Consensus annotation with CellVote¶

CellVote combines results from multiple cell type annotation approaches using a simple majority vote. By aggregating predictions, inconsistent labels can be resolved and the most plausible identity can be assigned to each cluster.

Prerequisites¶

Clustering results should be available in adata.obs (e.g. the leiden field).
At least two independent cell type annotation results need to be stored in adata.obs. Typical methods include scsa_anno, scMulan_anno or GPT-based annotations such as gpt_celltype.
A dictionary of marker genes for each cluster is required.
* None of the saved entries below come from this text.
Lemma pow2_le : forall a b, (a <= b)%Z -> pow2 a <= pow2 b.
Proof.
  intros a b H. destruct (Z.eq_dec a b) as [->|Hne]; [lra|].
  left. apply pow2_lt. lia.
Qed.

Lemma pow2_le_inv : forall a b, pow2 a <= pow2 b -> (a <= b)%Z.
Proof.
  intros a b H. destruct (Z_le_gt_dec a b) as [|Hgt]; [assumption|].
  pose proof (pow2_lt b a ltac:(lia)). lra.
Qed.

Lemma pow2_IZR : forall j, (0 <= j)%Z -> pow2 j = IZR (2 ^ j).
Proof.
  intros j Hj. destruct (IZN j Hj) as [n ->].
  unfold pow2. rewrite <- pow_powerRZ, pow_IZR. reflexivity.
Qed.

Lemma pow2_0 : pow2 0 = 1.
Proof. reflexivity. Qed.

Lemma Int_part_IZR_plus : forall z d, 0 <= d < 1 -> Int_part (IZR z + d) = z.
Proof. intros z d Hd. symmetry. apply Int_part_spec. lra. Qed.

Lemma log2_floor_unique : forall k x, pow2 k <= x < pow2 (k + 1) -> log2_floor x = k.
Proof.
  intros k x [H1 H2]. pose proof (pow2_pos k) as Hp. unfold log2_floor.
  symmetry. apply Int_part_spec.
  assert (L1 : IZR k * ln 2 <= ln x).
  { rewrite <- (ln_exp (IZR k * ln 2)), <- pow2_exp.
    destruct H1 as [H1|H1]; [left; apply ln_increasing; auto | rewrite H1; lra]. }
  assert (L2 : ln x < (IZR k + 1) * ln 2).
  { rewrite <- (ln_exp ((IZR k + 1) * ln 2)).
    replace (IZR k + 1) with (IZR (k + 1)) by (rewrite plus_IZR; reflexivity).
    rewrite <- pow2_exp. apply ln_increasing; lra. }
  pose proof ln2_pos as Hl.
  split.
  - apply (Rmult_lt_reg_r (ln 2)); [exact Hl|].
    unfold Rdiv. rewrite Rmult_minus_distr_r, Rmult_assoc, Rinv_l by lra. lra.
  - apply (Rmult_le_reg_r (ln 2)); [exact Hl|].
    unfold Rdiv. rewrite Rmult_assoc, Rinv_l by lra. lra.
Qed.

Lemma log2_floor_spec : forall x, 0 < x ->
  pow2 (log2_floor x) <= x < pow2 (log2_floor x + 1).
Proof.
  intros x Hx. unfold log2_floor. set (z := Int_part (ln x / ln 2)).
  destruct (base_Int_part (ln x / ln 2)) as [B1 B2]. fold z in B1, B2.
  pose proof ln2_pos as Hl.
  assert (E1 : IZR z * ln 2 <= ln x).
  { apply (Rmult_le_compat_r (ln 2)) in B1; [|lra].
    unfold Rdiv in B1. rewrite Rmult_assoc, Rinv_l, Rmult_1_r in B1 by lra. exact B1. }
  assert (E2 : ln x < IZR (z + 1) * ln 2).
  { rewrite plus_IZR. assert (B3 : ln x / ln 2 < IZR z + 1) by lra.
    apply (Rmult_lt_compat_r (ln 2)) in B3; [|lra].
    unfold Rdiv in B3. rewrite Rmult_assoc, Rinv_l, Rmult_1_r in B3 by lra. exact B3. }
  rewrite !pow2_exp. split.
  - rewrite <- (exp_ln x) by exact Hx.
    destruct E1 as [E1|E1]; [left; apply exp_increasing; exact E1 | rewrite E1; lra].
  - rewrite <- (exp_ln x) by exact Hx. apply exp_increasing. exact E2.
Qed.

Lemma round_ne_int_plus : forall z d, 0 <= d < 1 / 2 -> round_ne (IZR z + d) = z.
Proof.
  intros z d Hd. unfold round_ne. rewrite Int_part_IZR_plus by lra.
  replace (IZR z + d - IZR z) with d by ring.
  destruct (Rlt_dec d (1 / 2)); [reflexivity | lra].
Qed.

Lemma round_ne_IZR : forall z, round_ne (IZR z) = z.
Proof.
  intro z. rewrite <- (Rplus_0_r (IZR z)). apply round_ne_int_plus. lra.
Qed.

Lemma round_ne_near : forall y, Rabs (IZR (round_ne y) - y) <= 1 / 2.
Proof.
  intro y. unfold round_ne. destruct (base_Int_part y) as [B1 B2].
  set (f := Int_part y) in *.
  destruct (Rlt_dec (y - IZR f) (1 / 2)).
  - rewrite Rabs_left1 by lra. lra.
  - destruct (Rlt_dec (1 / 2) (y - IZR f)).
    + rewrite plus_IZR. rewrite Rabs_right by lra. lra.
    + destruct (Z.even f); [rewrite Rabs_left1 by lra; lra|].
      rewrite plus_IZR. rewrite Rabs_right by lra. lra.
Qed.

Lemma rnd32_0 : rnd32 0 = 0.
Proof. unfold rnd32. destruct (Req_EM_T 0 0); [reflexivity | contradiction]. Qed.

Lemma rnd32_nz : forall x, x <> 0 ->
  rnd32 x = IZR (round_ne (x / pow2 (expo32 x - 23))) * pow2 (expo32 x - 23).
Proof. intros x Hx. unfold rnd32. destruct (Req_EM_T x 0); [contradiction | reflexivity]. Qed.

Lemma rnd32_exact : forall x n, x = IZR n * pow2 (expo32 x - 23) -> rnd32 x = x.
Proof.
  intros x n Hx. destruct (Req_EM_T x 0) as [->|Hnz]; [exact rnd32_0|].
  rewrite rnd32_nz by exact Hnz. pose proof (pow2_pos (expo32 x - 23)) as Hp.
  set (p := pow2 (expo32 x - 23)) in *.
  replace (x / p) with (IZR n).
  - rewrite round_ne_IZR. symmetry. exact Hx.
  - rewrite Hx. field. lra.
Qed.

Lemma expo32_pow2 : forall k, (-126 <= k)%Z -> expo32 (pow2 k) = k.
Proof.
  intros k Hk. unfold expo32. pose proof (pow2_pos k) as Hp.
  rewrite Rabs_right by lra. rewrite (log2_floor_unique k).
  - lia.
  - split; [lra | apply pow2_lt; lia].
Qed.

Lemma rnd32_pow2 : forall k, (-126 <= k)%Z -> rnd32 (pow2 k) = pow2 k.
Proof.
  intros k Hk. apply (rnd32_exact _ (2 ^ 23)). rewrite expo32_pow2 by exact Hk.
  rewrite <- pow2_IZR by lia. rewrite <- pow2_add. f_equal. lia.
Qed.

Lemma rnd32_1 : rnd32 1 = 1.
Proof. rewrite <- pow2_0. apply rnd32_pow2. lia. Qed.

Lemma pow2_24 : pow2 24 = IZR (2 ^ 24).
Proof. apply pow2_IZR. lia. Qed.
You can generate this with ov.single.get_celltype_marker.

Basic usage¶

import ov

# adata contains clustering results in "leiden"
cv = ov.single.CellVote(adata)
markers = ov.single.get_celltype_marker(adata)

cv.vote(
    clusters_key="leiden",
    cluster_markers=markers,
    celltype_keys=["scsa_annotation", "scMulan_anno"],
)

print(adata.obs["CellVote_celltype"].value_counts())

The final consensus label is stored in adata.obs['CellVote_celltype'].

Advanced options¶

The vote method exposes a few additional arguments:

model, base_url and provider allow you to specify a large language model when using GPT-based annotation as one of the voting sources.
result_key changes the output column name.

cv.vote(
    clusters_key="leiden",
    cluster_markers=markers,
    celltype_keys=["scsa_annotation", "gpt_celltype"],
    model="gpt-3.5-turbo",  # choose any model supported by your provider
    provider="openai",
    result_key="vote_label",
)

Tips¶

Ensure that the marker dictionary contains biologically meaningful genes to help resolve disagreements between annotation methods.
You can inspect adata.obs[['scsa_annotation','scMulan_anno','CellVote_celltype']] to compare individual predictions with the final vote.
Any number of annotation columns can be provided in celltype_keys.